The decision was welcomed by the Maltese government, with Justice Minister Edward Zammit Lewis declaring the judgment to have shown the government had “never acted against the rule of law”.

“The Prime Minister can have decisive power to appoint members of the judiciary and the Judicial Appointment Committee is seen as another check and balance. We never acted against the rule of law and EU law. I’ll continue working in the best interest of the rule of law and good governance,” tweeted the Minister.

However, Professor Laurent Pech, the Dean of the Faculty of Law at Middlesex University and one of a handful of top experts on this area of EU Law, had a different interpretation of the judgment.

“Misleading take. The ECJ did not assess the Maltese government’s rule of law record. Rather, it held that as a matter of EU Law, the creation of a judicial appointments committee is obviously ok, as long as it is independent. It also held that the involvement of the Prime Minister is ok, as long as that power is constrained and not exercised arbitrarily,” Pech tweeted in response.

He added that the court’s decision had introduced the principle of non-regression when it comes to the rule of law.

Legal sources who spoke with Lovin Malta echoed Pech’s remarks, noting that while the court was hesitant to push any particular model of democracy onto member states, it had taken the approach to prohibit democratic regression.

They explained that the case sent before the ECJ by the Maltese courts had required it to answer the question of whether or not Malta’s laws were in line with EU law.

They added however that it said nothing about how the law was used.

In other words, the case revolved around how the Constitution was drafted and not whether it was being abused in practice.

Furthermore, they said that while the case related to judicial appointments, the judgment was in fact “much broader” since, as far as case law was concerned, the ECJ considered laws and administrative practices using the same standard.

This means that any new law that can be considered to result in a regression of the rule of law can now be challenged on the basis that it breaches the treaties.

Experts argue that it may also be possible to challenge new administrative practices that constitute practice that can be considered to result in a regression of the rule of law can now be challenged on the basis that it breaches the treaties, provided that a case can be built showing that it constitutes a trend of rule of law regression.

“The judgments of the next decade will be building on this,” the experts said of the “seminal” decision.

The case dates back to April 2019, when civil society group Repubblika presented a legal challenge to the Maltese government’s decision to appoint three judges and three new magistrates.
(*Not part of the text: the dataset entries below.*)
(** ** The preference gate *)

(** C5: the gate denies exactly when the preferences are an object whose
    field for the category is the boolean [false]; a missing or [null]
    preferences object, a missing field, and any other field value allow. *)
Theorem preference_gate_opt_out (u : user) (category : string) :
  (prefers_off u category = true ↔
     ∃ fields, u_emailPreferences u = JObj fields
               ∧ fields !! category = Some (JBool false))
  ∧ (u_emailPreferences u = JUndefined → prefers_off u category = false)
  ∧ (u_emailPreferences u = JNull → prefers_off u category = false)
  ∧ (∀ fields, u_emailPreferences u = JObj fields →
       fields !! category = None → prefers_off u category = false)
  ∧ (∀ fields v, u_emailPreferences u = JObj fields →
       fields !! category = Some v → v ≠ JBool false →
       prefers_off u category = false).
Proof.
  assert (Hiff : prefers_off u category = true ↔
     ∃ fields, u_emailPreferences u = JObj fields
               ∧ fields !! category = Some (JBool false)).
  { unfold prefers_off. rewrite strict_eq_false_iff. split.
    - destruct (u_emailPreferences u) as [| | | | | |fields]; simpl; try done.
      unfold field. destruct (fields !! category) as [v|] eqn:Hv; simpl; [|done].
      intros ->. by exists fields.
    - intros (fields & -> & Hv). simpl. unfold field. by rewrite Hv. }
  split; [exact Hiff|].
  repeat split.
  - intros Hp. apply not_true_is_false. rewrite Hiff.
    intros (fields & Hf & _). congruence.
  - intros Hp. apply not_true_is_false. rewrite Hiff.
    intros (fields & Hf & _). congruence.
  - intros fields Hp Hnone. apply not_true_is_false. rewrite Hiff.
    intros (fields' & Hf & Hv). congruence.
  - intros fields v Hp Hsome Hne. apply not_true_is_false. rewrite Hiff.
    intros (fields' & Hf & Hv). congruence.
Qed.

(** ** External calls *)

Lemma quiet_refl (s : state) : quiet s s.
Proof. done. Qed.

Lemma quiet_trans (s1 s2 s3 : state) : quiet s1 s2 → quiet s2 s3 → quiet s1 s3.
Proof. unfold quiet. intros (-> & -> & ->) (-> & -> & ->). done. Qed.

Lemma bind_ok {A B} (m : M A) (k : A → M B) (s s1 : state) (a : A) :
  m s = (Ok a, s1) → bind m k s = k a s1.
Proof. unfold bind. by intros ->. Qed.

Lemma bind_thrown {A B} (m : M A) (k : A → M B) (s s1 : state) (e : string) :
  m s = (Thrown e, s1) → bind m k s = (Thrown e, s1).
Proof. unfold bind. by intros ->. Qed.

Section Calls.

Variable E : platform.

(** A call that only reads: it answers unless the platform rejects it. *)
Lemma read_call {A} (a : A) (s s' : state) (o : outcome A) :
  external E (fun _ => ret a) s = (o, s') →
  quiet s s' ∧ st_calls s' = S (st_calls s)
  ∧ match rejects E (st_calls s) with
    | Some e => o = Thrown e
    | None => o = Ok a
    end.
Proof.
  unfold external, ret. destruct (rejects E (st_calls s)); intros [= <- <-]; done.
Qed.

Lemma read_call_ok {A} (a : A) (s : state) :
  rejects E (st_calls s) = None →
  ∃ s', external E (fun _ => ret a) s = (Ok a, s')
        ∧ quiet s s' ∧ st_calls s' = S (st_calls s).
Proof. unfold external, ret. intros ->. eexists. done. Qed.

Lemma send_call (m : email) (s s' : state) (o : outcome send_reply) :
  send E m s = (o, s') →
  st_invites s' = st_invites s ∧ st_writes s' = st_writes s
  ∧ st_outbox s' = st_outbox s ++ [m] ∧ st_calls s' = S (st_calls s)
  ∧ match rejects E (st_calls s) with
    | Some e => o = Thrown e
    | None => o = Ok (mail_reply E (st_calls s))
    end.
Proof.
  unfold send, external, ret. simpl.
  destruct (rejects E (st_calls s)); intros [= <- <-]; done.
Qed.

Lemma update_call (inviteId : string) (patch : list (string * jsval))
    (s s' : state) (o : outcome unit) :
  update_invite E inviteId patch s = (o, s') →
  st_outbox s' = st_outbox s ∧ st_calls s' = S (st_calls s)
  ∧ ((∃ e, o = Thrown e ∧ st_invites s' = st_invites s
           ∧ st_writes s' = st_writes s
           ∧ (rejects E (st_calls s) = Some e
              ∨ rejects E (st_calls s) = None
                ∧ st_invites s !! inviteId = None))
     ∨ (∃ d, o = Ok tt ∧ rejects E (st_calls s) = None
           ∧ st_invites s !! inviteId = Some d
           ∧ st_invites s' = <[inviteId := apply_patch patch d]> (st_invites s)
           ∧ st_writes s' = st_writes s ++ [(inviteId, patch)])).
Proof.
  unfold update_invite, external. simpl.
  destruct (rejects E (st_calls s)) as [e|] eqn:Hr.
  - intros [= <- <-]. simpl. eauto 10.
  - destruct (st_invites s !! inviteId) as [d|] eqn:Hd; intros [= <- <-]; simpl.
    + split; [done|]. split; [done|]. right. exists d. done.
    + split; [done|]. split; [done|]. left. eauto 10.
Qed.

Lemma get_user_js_quiet (v : jsval) (s s' : state) (o : outcome (option user)) :
  get_user_js E v s = (o, s') → quiet s s'.
Proof.
  unfold get_user_js, get_user, throw.
  destruct v as [| | | |id| |]; try (intros [= <- <-]; done).
  destruct (String.eqb id ""); [intros [= <- <-]; done|].
  intros H. by apply read_call in H as (? & _).
Qed.

Lemma inviter_name_quiet (invite : doc) (s s' : state) (o : outcome jsval) :
  inviter_name E invite s = (o, s') → quiet s s'.
Proof.
  unfold inviter_name, bind, ret.
  destruct (truthy _); [|intros [= <- <-]; done].
  destruct (get_user_js E _ s) as [[u|e] s1] eqn:Hu;
    intros [= <- <-]; by apply get_user_js_quiet in Hu.
Qed.

Lemma role_name_pure (role : jsval) (s s' : state) (o : outcome string) :
  role_name role s = (o, s') → s' = s.
Proof.
  unfold role_name, ret, throw.
  destruct role as [| | | |[|c r]| |]; intros [= <- <-]; done.
Qed.

Lemma actor_name_quiet (actor : option string) (s s' : state) (o : outcome jsval) :
  actor_name E actor s = (o, s') → quiet s s'.
Proof.
  unfold actor_name, bind, ret, get_user.
  destruct actor as [a|]; [|intros [= <- <-]; done].
  destruct (String.eqb a ""); [intros [= <- <-]; done|].
  destruct (external E _ s) as [[u|e] s1] eqn:Hu;
    intros [= <- <-]; by apply read_call in Hu as (? & _).
Qed.

Lemma actor_name_ok (actor : option string) (s : state) :
  rejects E (st_calls s) = None →
  ∃ name s', actor_name E actor s = (Ok name, s') ∧ quiet s s'.
Proof.
  intros Hr. unfold actor_name, bind, ret, get_user.
  destruct actor as [a|]; [|by eexists _, _].
  destruct (String.eqb a ""); [by eexists _, _|].
  destruct (read_call_ok (users E !! a) s Hr) as (s' & -> & Hq & _).
  by eexists _, _.
Qed.

End Calls.

(** ** The invite handler *)

(** The [try] block of the invite handler either throws, leaving every
    invite document as it was, after at most one delivery call; or it made
    exactly one delivery call and then marked the invite as sent. *)
Lemma invite_attempt_cases (E : platform) (invite : doc) (inviteId : string)
    (s s' : state) (o : outcome result) :
  invite_attempt E invite inviteId s = (o, s') →
  (∃ e, o = Thrown e
        ∧ st_invites s' = st_invites s ∧ st_writes s' = st_writes s
        ∧ (st_outbox s' = st_outbox s
           ∨ ∃ c, st_outbox s' = st_outbox s
                    ++ [{| e_to := field invite "email"; e_content := c |}]))
  ∨ (∃ id c d now,
        let patch := [("emailSent", JBool true); ("emailSentAt", now);
                      ("emailId", JStr id)] in
        o = Ok (RSuccess (Some id))
        ∧ st_outbox s' = st_outbox s
            ++ [{| e_to := field invite "email"; e_content := c |}]
        ∧ st_invites s !! inviteId = Some d
        ∧ st_invites s' = <[inviteId := apply_patch patch d]> (st_invites s)
        ∧ st_writes s' = st_writes s ++ [(inviteId, patch)]).
Proof.
  unfold invite_attempt, bind at 1.
  destruct (inviter_name E invite s) as [[name|e] s1] eqn:H1;
    apply inviter_name_quiet in H1 as (Hi1 & Ho1 & Hw1);
    [|intros [= <- <-]; left; eauto 10].
  unfold bind at 1.
  destruct (role_name _ s1) as [[role|e] s2] eqn:H2;
    apply role_name_pure in H2 as ->;
    [|intros [= <- <-]; left; eauto 10].
  unfold bind at 1.
  destruct (send E _ s1) as [[reply|e] s3] eqn:H3;
    apply send_call in H3 as (Hi3 & Hw3 & Ho3 & Hc3 & _);
    [|intros [= <- <-]; left; exists e; rewrite Hi3, Hw3, Ho3, Ho1; eauto 10].
  destruct reply as [id|message].
  - unfold bind at 1, serverTimestamp. unfold bind at 1.
    destruct (update_invite E _ _ s3) as [[[]|e] s4] eqn:H4;
      apply update_call in H4 as (Ho4 & Hc4 & [(e' & He & Hi4 & Hw4 & _)|(d & He & _ & Hd & Hi4 & Hw4)]);
      try done; simplify_eq; intros [= <- <-].
    + right. eexists id, _, d, _. simpl.
      rewrite Ho4, Ho3, Ho1, Hi4, Hw4, Hi3, Hw3, Hi1, Hw1.
      rewrite Hi3, Hi1 in Hd. done.
    + left. exists e'. rewrite Hi4, Hw4, Ho4, Hi3, Hw3, Ho3, Ho1. eauto 10.
  - unfold throw. intros [= <- <-]. left. exists message.
    rewrite Hi3, Hw3, Ho3, Ho1. eauto 10.
Qed.

(** The [catch] block makes no delivery call; it either records the
    failure and returns it, or its own write fails and the error leaves the
    handler. *)
Lemma invite_failed_cases (E : platform) (inviteId message : string)
    (s s' : state) (o : outcome result) :
  invite_failed E inviteId message s = (o, s') →
  let patch := [("emailError", JStr message);
                ("emailAttemptedAt", JTimestamp (server_time E (st_calls s)))] in
  st_outbox s' = st_outbox s
  ∧ ((∃ e, o = Thrown e ∧ st_invites s' = st_invites s
          ∧ st_writes s' = st_writes s
          ∧ (rejects E (st_calls s) = Some e
             ∨ rejects E (st_calls s) = None ∧ st_invites s !! inviteId = None))
     ∨ (∃ d, o = Ok (RFailure message) ∧ rejects E (st_calls s) = None
          ∧ st_invites s !! inviteId = Some d
          ∧ st_invites s' = <[inviteId := apply_patch patch d]> (st_invites s)
          ∧ st_writes s' = st_writes s ++ [(inviteId, patch)])).
Proof.
  unfold invite_failed, bind at 1, serverTimestamp. unfold bind at 1.
  destruct (update_invite E _ _ s) as [[[]|e] s1] eqn:H1;
    apply update_call in H1
      as (Ho & _ & [(e' & He & Hi & Hw & Hwhy)|(d & He & Hr & Hd & Hi & Hw)]);
    simplify_eq; intros [= <- <-]; simpl; (split; [done|]).
  - right. exists d. done.
  - left. exists e'. done.
Qed.

Lemma invite_guard_skips (E : platform) (event : invite_event) (invite : doc)
    (s : state) :
  ie_snapshot event = Some invite →
  field invite "status" ≠ JStr "pending" ∨ truthy (field invite "emailSent") = true →
  sendInviteEmail E event s = (Ok RNull, s).
Proof.
  intros Hsnap Hguard. unfold sendInviteEmail. rewrite Hsnap.
  destruct (strict_eq (field invite "status") (JStr "pending")) eqn:Hst; simpl;
    [|done].
  apply strict_eq_str_iff in Hst.
  destruct Hguard as [Hne| ->]; done.
Qed.

(** After the guards, once the inviter's name and the role are there, the
    handler makes its delivery call, whatever happens afterwards. *)
Lemma invite_delivery_attempted (E : platform) (event : invite_event)
    (invite : doc) (s s1 : state) (name : jsval) (role : string) :
  ie_snapshot event = Some invite →
  field invite "status" = JStr "pending" →
  truthy (field invite "emailSent") = false →
  inviter_name E invite s = (Ok name, s1) →
  field invite "role" = JStr role →
  ∃ c o s2, sendInviteEmail E event s = (o, s2)
            ∧ st_outbox s2 = st_outbox s
                ++ [{| e_to := field invite "email"; e_content := c |}].
Proof.
  intros Hsnap Hst Hsent Hname Hrole.
  unfold sendInviteEmail. rewrite Hsnap, Hst, Hsent. simpl.
  unfold try_catch.
  destruct (invite_attempt E invite (ie_inviteId event) s) as [[r|e] s2] eqn:Ha.
  - apply invite_attempt_cases in Ha
      as [(e' & He & _)|(id & c & d & now & _ & Ho & _)]; [done|]. eauto.
  - pose proof Ha as Hcases. revert Ha.
    unfold invite_attempt, bind at 1. rewrite Hname, Hrole.
    apply inviter_name_quiet in Hname as (_ & Ho1 & _).
    unfold bind at 1.
    replace (role_name (JStr role) s1) with
      (@Ok string (match role with "" => "" | String c r => String (upper_ascii c) r end), s1)
      by (by destruct role).
    unfold bind at 1.
    destruct (send E _ s1) as [[reply|e'] s3] eqn:H3.
    + apply send_call in H3 as (_ & _ & Ho3 & _).
      intros Ha.
      assert (Ho2 : st_outbox s2 = st_outbox s3).
      { destruct reply as [id|message].
        - revert Ha. unfold bind at 1, serverTimestamp. unfold bind at 1.
          destruct (update_invite E _ _ s3) as [[[]|e''] s4] eqn:H4;
            apply update_call in H4 as (Ho4 & _); intros [= <- <-]. done.
        - revert Ha. unfold throw. by intros [= <- <-]. }
      destruct (invite_failed E (ie_inviteId event) e s2) as [o s5] eqn:Hf.
      apply invite_failed_cases in Hf as (Ho5 & _).
      eexists _, o, s5. split; [done|]. by rewrite Ho5, Ho2, Ho3, Ho1.
    + apply send_call in H3 as (_ & _ & Ho3 & _). intros [= <- <-].
      destruct (invite_failed E (ie_inviteId event) e' s3) as [o s5] eqn:Hf.
      apply invite_failed_cases in Hf as (Ho5 & _).
      eexists _, o, s5. split; [done|]. by rewrite Ho5, Ho3, Ho1.
Qed.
Repubblika insisted that the government should have refrained from appointing any new members of the judiciary until it had reformed its appointment method.

A year earlier, the Venice Commission had found that while the addition in 2016 of the Judicial Appointments Committee to vet prospective members of the judiciary was a step in the right direction, Malta’s Prime Minister still retained too much power.

The Commission called for further reform to ensure impartiality, a recommendation the Maltese government had agreed to implement, but not before it made further appointments to the bench.

The case was eventually referred to the ECJ by the presiding judge, who argued the question as to whether the provisions of Malta’s Constitution with respect to judicial appointments breached the EU Treaties could not be decided by a simple reading of the law without the assistance of the European Court.

Since the case was brought before the court, Malta has changed its method of judicial appointments last year. Prior to that, in 2016, the government had introduced the requirement for candidates to be vetted by a judicial appointments committee. Before that, the power to appoint members of the judiciary lay solely in the Prime Minister’s hands.